Courtesy of the Washington Post:

Is gossip the new monoculture?

[…]

Maybe
nobody watches the same TV shows or listens to the same music anymore.
But we all watch the same gossip. It’s the show with the characters
everyone knows, the feuds we’re all fighting over, the plot twists we’re
all following.

[…]

[Elaine] Lui
returns to a thread she’s been tugging on these past few days: that the
real reason gossip is met with such contempt is because it is a
feminized space.
Where athletics are perceived as hypermasculine and
are, in turn, afforded almost comical reverence, celebrity gossip is a
girly, guilty pleasure.

“How many 24-hour
sports channels are there?” Lui asks. She notes that “SportsCenter” and
its ilk are simply reporting on gossip.

“Who’s
getting traded to who? Who’s signing a deal? What happened in the locker
room? . . . That’s basically what we do on a gossip blog: Who is going
to sign on to this movie? Are they going to get along with this person?”
She is exasperated but delighted to be on one of her favorite tears.
“It’s the same!”

It’s not just sports.

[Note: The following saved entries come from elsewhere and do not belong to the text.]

Lemma ldr_slot c a k off v :
  slot (c_mem c) (c_sp c) k = Some v -> off = 8 * Z.of_nat k ->
  ldr_sp a off c = Ok tt (set_gp (<[a := v]> (gp c)) c).
Proof.
  intros Hv ->. unfold ldr_sp. rewrite bind_gets. rewrite (bind_Ok _ _ c v c) by by apply load_Some. done.
Qed.

(** The pairs, in any order, from a frame that holds [f]. *)
Lemma restore_pairs ps (f : nat -> Z) : forall c,
  (forall j, (j < 31)%nat -> slot (c_mem c) (c_sp c) j = Some (f j)) -> length (gp c) = 31%nat ->
  Forall (fun i => i < 15)%nat ps ->
  exists g, exec_all (ldp_pair <$> ps) c = Ok tt (set_gp g c) /\ length g = 31%nat /\
    forall j, (j < 31)%nat -> g !! j = if decide ((j / 2)%nat ∈ ps) then Some (f j) else gp c !! j.
Proof.
  induction ps as [|i ps IH]; intros c Hf Hl Hps.
  - exists (gp c). split; [by destruct c|]. done.
  - apply Forall_cons in Hps as [Hi Hps]. cbn [fmap list_fmap exec_all exec ldp_pair].
    pose proof (ldr_slot c (2 * i) (2 * i) (16 * Z.of_nat i) _ (Hf (2 * i)%nat ltac:(lia)) ltac:(lia)) as E1.
    set (c1 := set_gp _ c) in E1.
    pose proof (ldr_slot c1 (2 * i + 1) (2 * i + 1) (16 * Z.of_nat i + 8) _ (Hf (2 * i + 1)%nat ltac:(lia)) ltac:(lia)) as E2.
    set (c2 := set_gp _ c1) in E2.
    destruct (IH c2 Hf ltac:(cbn; by rewrite !length_insert) Hps) as (g & E & Hg & Hl2).
    exists g. split; [rewrite bind_assoc; mstep E1; mstep E2; exact E|]. split; [done|].
    intros j Hj. rewrite Hl2 by done. cbn [c2 c1 gp set_gp].
    pose proof (Nat.div_mod j 2 ltac:(lia)). pose proof (Nat.mod_upper_bound j 2 ltac:(lia)).
    destruct (decide (j / 2 ∈ ps)%nat) as [Hin|Hin].
    + rewrite decide_True; [done|set_solver].
    + rewrite !list_lookup_insert, length_insert, Hl. cbn [gp].
      repeat case_decide; subst; try done; try lia; set_solver by lia.
Qed.

Lemma gpregs_inv m base r : gpregs_at m base = Some r ->
  length (x r) = 31%nat /\ (forall j, (j < 31)%nat -> slot m base j = Some (x r !!! j)) /\
  slot m base 31 = Some (sp r) /\ slot m base 33 = Some (spsr r).
Proof.
  unfold gpregs_at, slot. change (8 * Z.of_nat 31) with 248. change (8 * Z.of_nat 33) with 264.
  destruct (mapM _ _) as [xs|] eqn:E; [|done]. unfold mbind, option_bind.
  destruct (mload 8 (base + 248) m) as [s|]; [|done]. destruct (mload 8 (base + 256) m) as [p|]; [|done].
  destruct (mload 8 (base + 264) m) as [f|]; [|done]. intros [= <-]. cbn [x sp spsr].
  apply mapM_Some, Forall2_same_length_lookup in E as [Hl E]. rewrite length_seq in Hl.
  split; [done|]. split; [|done]. intros j Hj. apply (E j j); [by apply lookup_seq|].
  apply list_lookup_lookup_total_lt. lia.
Qed.

(** PSTATE, SP and x30, with x0 as a temporary. *)
Lemma restore_front c r :
  length (gp c) = 31%nat -> gpregs_at (c_mem c) (c_sp c) = Some r -> sp r = c_sp c ->
  exec_all [Ldr 0 264; MsrSpsr 0; Ldr 0 248; MovToSp 0; Ldr 30 240] c =
    Ok tt (set_spsr (spsr r) (set_gp (<[30%nat := x r !!! 30%nat]> (<[0%nat := sp r]> (gp c))) c)).
Proof.
  intros Hl Hr Hsp. apply gpregs_inv in Hr as (Hx & Hg & Hs & Hf). cbn [exec_all exec].
  assert (Htot : forall (g : list Z) v, length g = 31%nat -> <[0%nat := v]> g !!! 0%nat = v).
  { intros g v Hgl. apply list_lookup_total_correct, list_lookup_insert_eq. lia. }
  mstep (ldr_slot c 0 33 264 _ Hf eq_refl). set (c1 := set_gp _ c). unfold reg.
  rewrite bind_assoc, bind_gets, bind_modify. replace (gp c1 !!! 0%nat) with (spsr r) by (symmetry; by apply Htot).
  set (c2 := set_spsr _ c1). mstep (ldr_slot c2 0 31 248 _ Hs eq_refl). set (c3 := set_gp _ c2).
  rewrite bind_assoc, bind_gets, bind_modify.
  replace (gp c3 !!! 0%nat) with (sp r) by (symmetry; apply Htot; cbn; by rewrite length_insert).
  set (c4 := set_sp _ c3).
  assert (H30 : slot (c_mem c4) (c_sp c4) 30 = Some (x r !!! 30%nat)) by (cbn; rewrite Hsp; apply Hg; lia).
  mstep (ldr_slot c4 30 30 240 _ H30 eq_refl). unfold mret, M_ret. f_equal. cbn.
  unfold set_spsr, set_gp. cbn. by rewrite list_insert_insert_eq, Hsp.
Qed.

Lemma intr_restore_run c r :
  length (gp c) = 31%nat -> gpregs_at (c_mem c) (c_sp c) = Some r -> sp r = c_sp c ->
  exec_all intr_restore_regs c =
    Ok tt (set_sp (u64 (c_sp c + FRAME)) (set_spsr (spsr r) (set_gp (x r) c))).
Proof.
  intros Hl Hr Hsp. pose proof (restore_front c r Hl Hr Hsp) as E0. apply gpregs_inv in Hr as (Hx & Hg & _).
  set (c1 := set_spsr _ _) in E0. rewrite restore_shape, exec_all_app. mstep E0. rewrite exec_all_app.
  destruct (restore_pairs (rev (seq 0 15)) (fun j => x r !!! j) c1) as (g & E & Hgl & Hgi).
  { exact Hg. } { cbn. by rewrite !length_insert. }
  { apply Forall_forall. intros i. rewrite list_elem_of_In, <- in_rev, <- list_elem_of_In, elem_of_seq. lia. }
  mstep E. cbn [exec_all exec]. rewrite bind_modify. unfold mret, M_ret. f_equal.
  assert (g = x r) as ->; [|done].
  apply list_eq. intros j. destruct (decide (j < 31)%nat) as [Hj|Hj]; [|by rewrite !lookup_ge_None_2 by lia].
  rewrite Hgi, (list_lookup_lookup_total_lt (x r)) by lia. case_decide as Hin; [done|].
  assert (j = 30%nat) as ->.
  { destruct (decide (j = 30%nat)); [done|]. destruct Hin. rewrite list_elem_of_In, <- in_rev, <- list_elem_of_In, elem_of_seq.
    split; [lia|]. apply Nat.Div0.div_lt_upper_bound. lia. }
  cbn. rewrite list_lookup_insert_eq; [done|rewrite length_insert; lia].
Qed.

(** * A whole exception *)

(** The interrupted core: registers in range and room for the frame below the stack pointer. *)
Record interrupted (c : core) : Prop := {
  in_regs : length (gp c) = 31%nat;
  in_gp : forall a, is_reg (gp c !!! a);
  in_pc : is_reg (c_pc c);
  in_pstate : is_reg (pstate c);
  in_sp : FRAME <= c_sp c < 2 ^ 64;
  in_mem : mapped (c_mem c) (c_sp c - FRAME) FRAME }.

Section Exception.
Context {S : Type} `{HasCore S}.

Lemma on_core_Ok {A} (m : M core A) s a c' : m (core_of s) = Ok a c' -> on_core m s = Ok a (with_core s c').
Proof. intros E. unfold on_core, zoom. by rewrite E. Qed.

(** Up to the call: the core the C function starts from. *)
Record entered (c c1 : core) : Prop := {
  en_x0 : gp c1 !!! 0%nat = c_sp c - FRAME;
  en_regs : length (gp c1) = 31%nat;
  en_sp : c_sp c1 = c_sp c - FRAME;
  en_elr : ELR_EL2 c1 = c_pc c;
  en_frame : gpregs_at (c_mem c1) (c_sp c - FRAME) =
    Some {| x := gp c; sp := c_sp c - FRAME; pc := c_pc c; spsr := pstate c |};
  en_dom : same_dom (c_mem c) (c_mem c1);
  en_out : same_outside (c_mem c) (c_mem c1) (c_sp c - FRAME) FRAME }.

Lemma exception_enters (code : entry -> M S unit) link vbar off e s :
  hyper_vector_at off = Some e -> e <> b_self -> interrupted (core_of s) ->
  exists c1, entered (core_of s) c1 /\
    exception code link vbar off s =
      (code e ;; on_core (exec_all intr_restore_regs) ;; on_core eret) (with_core s c1).
Proof.
  intros Hv He [Hl Hg Hp Hs Hsp Hm]. set (c := core_of s) in *. set (base := c_sp c - FRAME) in *.
  set (c0 := Core (gp c) (c_sp c) (vbar + off) (pstate c) (c_pc c) (pstate c) (c_mem c)).
  destruct (intr_save_run c0) as (m & E & D & O & R); [by split|]. cbn [c0 c_sp] in E, O, R. fold base in E, O, R.
  set (c1 := set_mem _ m) in E. set (c2 := set_gp (<[30%nat := link e]> (gp c1)) c1).
  exists c2. split.
  - split; [| |done|done|exact R|exact D|exact O].
    + apply list_lookup_total_correct. cbn. rewrite list_lookup_insert_ne, list_lookup_insert_eq by (try done; lia). done.
    + cbn. by rewrite !length_insert.
  - assert (E0 : on_core (take_exception vbar off) s = Ok tt (with_core s c0)) by by apply on_core_Ok.
    assert (E1 : on_core (exec_all intr_save_regs) (with_core s c0) = Ok tt (with_core s c1)).
    { rewrite <- (with_core_with s c0 c1). apply on_core_Ok. by rewrite core_of_with. }
    assert (E2 : on_core (set_reg 30 (link e)) (with_core s c1) = Ok tt (with_core s c2)).
    { rewrite <- (with_core_with s c1 c2). apply on_core_Ok. by rewrite core_of_with. }
    unfold exception. rewrite Hv. mstep E0.
    destruct e; try done; cbn [run_entry]; mstep E1; unfold bl; rewrite bind_assoc; by mstep E2.
Qed.

(** From the return of the C function, in [s2]. *)
Lemma exception_leaves (s2 : S) r :
  length (gp (core_of s2)) = 31%nat -> gpregs_at (c_mem (core_of s2)) (c_sp (core_of s2)) = Some r -> sp r = c_sp (core_of s2) ->
  let c2 := core_of s2 in
  (on_core (exec_all intr_restore_regs) ;; on_core eret) s2 =
    Ok tt (with_core s2 (Core (x r) (u64 (c_sp c2 + FRAME)) (ELR_EL2 c2) (spsr r) (ELR_EL2 c2) (spsr r) (c_mem c2))).
Proof.
  intros Hl Hr Hsr c2. mstep (on_core_Ok _ s2 _ _ (intr_restore_run c2 r Hl Hr Hsr)).
  set (c3 := set_sp _ _). set (c4 := Core _ _ _ _ _ _ _).
  assert (E : on_core eret (with_core s2 c3) = Ok tt (with_core (with_core s2 c3) c4)).
  { apply on_core_Ok. by rewrite core_of_with. }
  by rewrite with_core_with in E.
Qed.

(** The frame is not affected by what happens below it. *)
Lemma gpregs_below m m' base n : same_outside m m' (base - n) n -> gpregs_at m' base = gpregs_at m base.
Proof.
  intros O. assert (L : forall k, 0 <= k -> mload 8 (base + k) m' = mload 8 (base + k) m).
  { intros k Hk. eapply mload_same_outside; [exact O|lia]. }
  unfold gpregs_at. rewrite !L by lia.
  rewrite (mapM_ext _ (fun i => mload 8 (base + 8 * Z.of_nat i) m)); [done|]. intros i. apply L. lia.
Qed.
End Exception.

So much
political coverage over the past 18 months has been about feuds,
affairs, sex, betrayals, breakups and elaborate takedown plots. It’s
basically gossip, but the characters are mostly powerful men, so their
mood swings and, say, trysts with porn stars become push alerts that
clog up your phone.

So taking gossip seriously is fundamentally about taking women seriously.